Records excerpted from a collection
(** * qualtrics_data_compiler.py: the column remapping core

    A shallow embedding of [src/qualtrics_data_compiler.py]: the value
    remappers [remap_to_int], [remap_yes_no] and [remap_list], the
    twelve per-column remap rules of the main block, the rename /
    reorder / remap pipeline over a data frame, and the final export
    (lines 189-300; the command line, the raw download and the parsing
    of the file by pandas are outside the model).

    Python values are dynamically typed, so a cell is a [pyval]; Python
    integers are unbounded, so they are [Z]; exceptions are an error
    type threaded through a small state-and-error monad whose state is
    the world a Python callable can touch (the files on disk and the
    standard output). *)

From Stdlib Require Import ZArith String Ascii List Lia SpecFloat.
From stdpp Require Import base option list gmap strings fin_maps.

Local Open Scope string_scope.
Local Open Scope Z_scope.

(** ** Values and exceptions *)

(** A cell of the frame, or the argument of a remapper.  The annotation
    of the source is [Union[str, float]]; a column that pandas parsed as
    integers yields [int] cells, which is why [VInt] is here too.
    Floats are IEEE-754 doubles ([spec_float] of the Standard Library). *)
Inductive pyval : Type :=
  | VStr (s : string)
  | VFloat (f : spec_float)
  | VInt (z : Z).

(** The exceptions the modelled code can raise. *)
Inductive exn : Type :=
  | KeyError (key : pyval)      (* [mapper[value]], a missing column label *)
  | ValueError                  (* [1 << n] with [n < 0]: negative shift count *)
  | AttributeError              (* [values.split] on a value that is no [str] *)
  | TypeError                   (* [HTTPError(msg)]: the constructor needs five arguments *)
  | RequestException (name : string).  (* raised by [requests.get] itself *)

Inductive result (A : Type) : Type :=
  | Ok (a : A)
  | Raise (e : exn).
Arguments Ok {A} a.
Arguments Raise {A} e.

(** [math.isnan] on a float. *)
Definition isnan (f : spec_float) : bool :=
  match f with
  | S754_nan => true
  | _ => false
  end.

(** The test of line 44: [type(value) == float and isnan(value)]. *)
Definition is_float_nan (value : pyval) : bool :=
  match value with
  | VFloat f => isnan f
  | _ => false
  end.

(** ** Data frames and the world *)

(** A pandas frame: the name of the index, the index values (one per
    row) and the columns in order, each a label with its cells.  The
    model is meant for frames whose column labels are pairwise
    distinct, which is what [pd.read_csv] produces. *)
Record DataFrame : Type := mkFrame {
  index_name : option string;
  index : list pyval;
  columns : list (string * list pyval)
}.

(** What a file holds: bytes fetched from a remote, or a frame written
    by [to_csv]. *)
Inductive content : Type :=
  | Bytes (b : string)
  | Csv (df : DataFrame).

(** The state a Python callable can observe and change. *)
Record World : Type := mkWorld {
  files : gmap string content;
  stdout : list string
}.

(** ** The monad of the embedding: state and exceptions *)

Definition M (A : Type) : Type := World -> result A * World.

Definition ret {A} (a : A) : M A := fun w => (Ok a, w).

Definition raise {A} (e : exn) : M A := fun w => (Raise e, w).

Definition bind {A B} (k : A -> M B) (c : M A) : M B :=
  fun w =>
    match c w with
    | (Ok a, w') => k a w'
    | (Raise e, w') => (Raise e, w')
    end.

#[export] Instance M_ret : MRet M := @ret.
#[export] Instance M_bind : MBind M := @bind.

(** [for x in xs: acc = body(acc, x)], stopping at the first exception. *)
Fixpoint for_each {A B} (body : A -> B -> M A) (xs : list B) (acc : A) : M A :=
  match xs with
  | [] => ret acc
  | x :: xs' => acc' ← body acc x; for_each body xs' acc'
  end.

(** [[f(x) for x in xs]], left to right, stopping at the first exception. *)
Fixpoint map_each {A B} (f : A -> M B) (xs : list A) : M (list B) :=
  match xs with
  | [] => ret []
  | x :: xs' => y ← f x; ys ← map_each f xs'; ret (y :: ys)
  end.

(** ** Mappers *)

(** A dict literal [{k1: v1, ..., kn: vn}]: the items are inserted from
    left to right, so a later item overrides an earlier one with the
    same key. *)
Definition dict_literal {V} (items : list (string * V)) : gmap string V :=
  fold_left (fun m kv => <[kv.1 := kv.2]> m) items ∅.

(** [StringToInt = Union[Mapping[str, int], Callable[[str], int]]]. *)
Inductive StringToInt : Type :=
  | Mapping (m : gmap string Z)
  | Callable (f : pyval -> M Z).

(** [mapper[value]] on a [Mapping[str, int]]: only a [str] can be a
    key; anything else raises [KeyError] like an absent string. *)
Definition getitem (m : gmap string Z) (value : pyval) : M Z :=
  match value with
  | VStr k =>
      match m !! k with
      | Some n => ret n
      | None => raise (KeyError value)
      end
  | _ => raise (KeyError value)
  end.

(** Lines 20-49. *)
Definition remap_to_int (value : pyval) (mapper : StringToInt) (nan : Z) : M Z :=
  if is_float_nan value then ret nan
  else match mapper with
       | Callable f => f value
       | Mapping m => getitem m value
       end.

(** The default of the parameter [nan] of [remap_to_int]. *)
Definition default_nan : Z := -1.

Definition yes_no_items : list (string * Z) := [("Yes", 1); ("No", 0)].

(** Lines 51-75. *)
Definition remap_yes_no (value : pyval) : M Z :=
  remap_to_int value (Mapping (dict_literal yes_no_items)) default_nan.

(** ** Bit fields *)

(** [values.split(',')].  Strings are byte strings here; the comma is
    ASCII and no byte of a multi-byte UTF-8 character equals it, so
    splitting bytes and splitting code points agree. *)
Fixpoint split_comma (s : string) : list string :=
  match s with
  | EmptyString => [EmptyString]
  | String c rest =>
      if Ascii.eqb c ","%char then EmptyString :: split_comma rest
      else match split_comma rest with
           | [] => [String c EmptyString]
           | tok :: toks => String c tok :: toks
           end
  end.

(** [1 << n] on Python integers: a negative count raises
    [ValueError], any other gives [2 ^ n] (integers are unbounded). *)
Definition shl_one (n : Z) : M Z :=
  if n <? 0 then raise ValueError else ret (Z.shiftl 1 n).

(** The local [mapper] of line 103. *)
Definition index_of (index_mapper : StringToInt) (value : string) : M Z :=
  match index_mapper with
  | Callable f => f (VStr value)
  | Mapping m => getitem m (VStr value)
  end.

(** One turn of the loop of lines 105-106. *)
Definition remap_list_step (index_mapper : StringToInt) (acc : Z) (value : string) : M Z :=
  i ← index_of index_mapper value;
  bit ← shl_one i;
  ret (Z.lor acc bit).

How to complete this task: From the data above, report how many lines include the string "bool". The number alone will do.

Finished task: 2